Hari itu Rasulullah sedang menunaikan umrah. Tepatnya “umrah yang tertunda” alias umratul qadha’. Disebut tertunda karena tahun sebelumnya kaum muslimin dihadang oleh orang-orang musyrik saat hendak umrah. Hingga disepakati Perjanjian Hudaibiyyah.
Rasulullah baru boleh umrah di tahun berikutnya. Itupun hanya dibolehkan tinggal selama 3 hari saja. Tidak lebih.
Momen ini dimanfaatkan dengan sebaik-baiknya oleh Rasulullah. Beliau menikahi wanita terpandang dari Quraisy. Maimunah binti Harits radhiyallahu ‘anha.
Satu hal yang menarik, selain menikahi Maimunah radhiyallahu ‘anha, beliau juga “menarget” keponakannya. Pemuda cerdas, ahli berkuda dan siasat perang, Khalid bin Walid.
Ayah Khalid adalah Al Walid bin Mughirah. Miliarder Quraisy yang sekali datang dari Syam, untanya berjumlah 100 ekor penuh muatan memasuki Mekkah. Penyandang dana terbesar renovasi Ka’bah, yang membuatnya keukeuh agar Hajar Aswad menjadi hak Bani Makhzum untuk meletakkannya.
Al Walid bin Mughirah, ayah Khalid, tidak rela ada api lain selain apinya yang boleh memasak untuk jama’ah haji. Kiswah Ka’bah menjadi hak pribadinya dalam satu tahun, dan tahun berikutnya menjadi hak seluruh kabilah.
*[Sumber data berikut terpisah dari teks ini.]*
Fixpoint dumps_at (level : nat) (j : json) : string :=
  match j with
  | JInt z => Fmt.str_int z
  | JFloat q => Fmt.repr_float q
  | JStr s => quote s
  | JObj [] => "{}"
  | JObj ((k0, v0) :: rest) =>
      ("{" ++ newline_indent (S level)
       ++ quote k0 ++ ": " ++ dumps_at (S level) v0
       ++ (fix members (kvs : list (string * json)) : string :=
             match kvs with
             | [] => ""
             | (k, v) :: kvs' =>
                 "," ++ newline_indent (S level)
                 ++ quote k ++ ": " ++ dumps_at (S level) v ++ members kvs'
             end) rest
       ++ newline_indent level ++ "}")%string
  end.

(** [json.dumps(j, indent=2)] *)
Definition dumps (j : json) : string := dumps_at 0 j.

(** ** [json.loads]

    The decoder, for the documents the encoder above can produce and
    their variations in white space, escapes and number syntax: objects,
    strings and numbers.  Arrays and the literals [true], [false] and
    [null] are rejected, as is a [\u] escape of 256 or more.  [fuel]
    bounds the nesting and the number of members; [loads] provides more
    than any document needs. *)

Definition is_ws (c : ascii) : bool :=
  let n := nat_of_ascii c in
  ((n =? 32) || (n =? 9) || (n =? 10) || (n =? 13))%nat.

Fixpoint skip_ws (s : string) : string :=
  match s with
  | EmptyString => EmptyString
  | String c s' => if is_ws c then skip_ws s' else s
  end.

Definition hex_val (c : ascii) : option nat :=
  let n := nat_of_ascii c in
  if ((48 <=? n) && (n <=? 57))%nat then Some (n - 48)%nat
  else if ((97 <=? n) && (n <=? 102))%nat then Some (n - 87)%nat
  else if ((65 <=? n) && (n <=? 70))%nat then Some (n - 55)%nat
  else None.

(** The character a backslash escape stands for. *)
Definition unescape (c : ascii) : option ascii :=
  let n := nat_of_ascii c in
  if (n =? 34)%nat then Some dquote
  else if (n =? 92)%nat then Some backslash
  else if (n =? 47)%nat then Some "/"%char
  else if (n =? 98)%nat then Some (ascii_of_nat 8)
  else if (n =? 102)%nat then Some (ascii_of_nat 12)
  else if (n =? 110)%nat then Some (ascii_of_nat 10)
  else if (n =? 114)%nat then Some (ascii_of_nat 13)
  else if (n =? 116)%nat then Some (ascii_of_nat 9)
  else None.

Definition cons_char (c : ascii) (r : option (string * string))
  : option (string * string) :=
  match r with
  | Some (t, rest) => Some (String c t, rest)
  | None => None
  end.

(** A string literal after its opening quote: the decoded text and what
    follows the closing quote. *)
Fixpoint parse_string_body (s : string) : option (string * string) :=
  match s with
  | EmptyString => None
  | String c s1 =>
      if Ascii.eqb c dquote then Some (EmptyString, s1)
      else if Ascii.eqb c backslash then
        match s1 with
        | EmptyString => None
        | String e s2 =>
            if Ascii.eqb e "u"%char then
              match s2 with
              | String h1 (String h2 (String h3 (String h4 s3))) =>
                  match hex_val h1, hex_val h2, hex_val h3, hex_val h4 with
                  | Some a, Some b, Some c', Some d =>
                      let n := (((a * 16 + b) * 16 + c') * 16 + d)%nat in
                      if (n <? 256)%nat
                      then cons_char (ascii_of_nat n) (parse_string_body s3)
                      else None
                  | _, _, _, _ => None
                  end
              | _ => None
              end
            else
              match unescape e with
              | Some ch => cons_char ch (parse_string_body s2)
              | None => None
              end
        end
      else if (nat_of_ascii c <? 32)%nat then None
      else cons_char c (parse_string_body s1)
  end.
Ayah Khalid bin Walid ini juga ahli sastra penguasa Pasar Ukadz, hingga dijuluki “raihanah-nya Quraisy”. Namun kecerdasan, kekayaan, dan kekuasaannya justru membuatnya berpaling dari Islam.
Khalid bin Walid adalah satu diantara dua jawara Quraisy yang mampu berkuda sambil memainkan dua pedang. Dua tangan mengayun pedang sedangkan kakinya memacu kuda. Saat itu, yang mampu seperti itu hanya dua orang, Khalid bin Walid dan Az Zubair bin Awwam.
Saat memasuki Makkah dalam umrah kali ini, Rasulullah bertanya kepada saudara Khalid yang telah masuk Islam, Al Walid bin Walid. “Aina Khalid? Dimana Khalid?”, tanya Rasulullah. Rasululullah bertanya sangat singkat, sambil sedikit memuji kecerdasan Khalid.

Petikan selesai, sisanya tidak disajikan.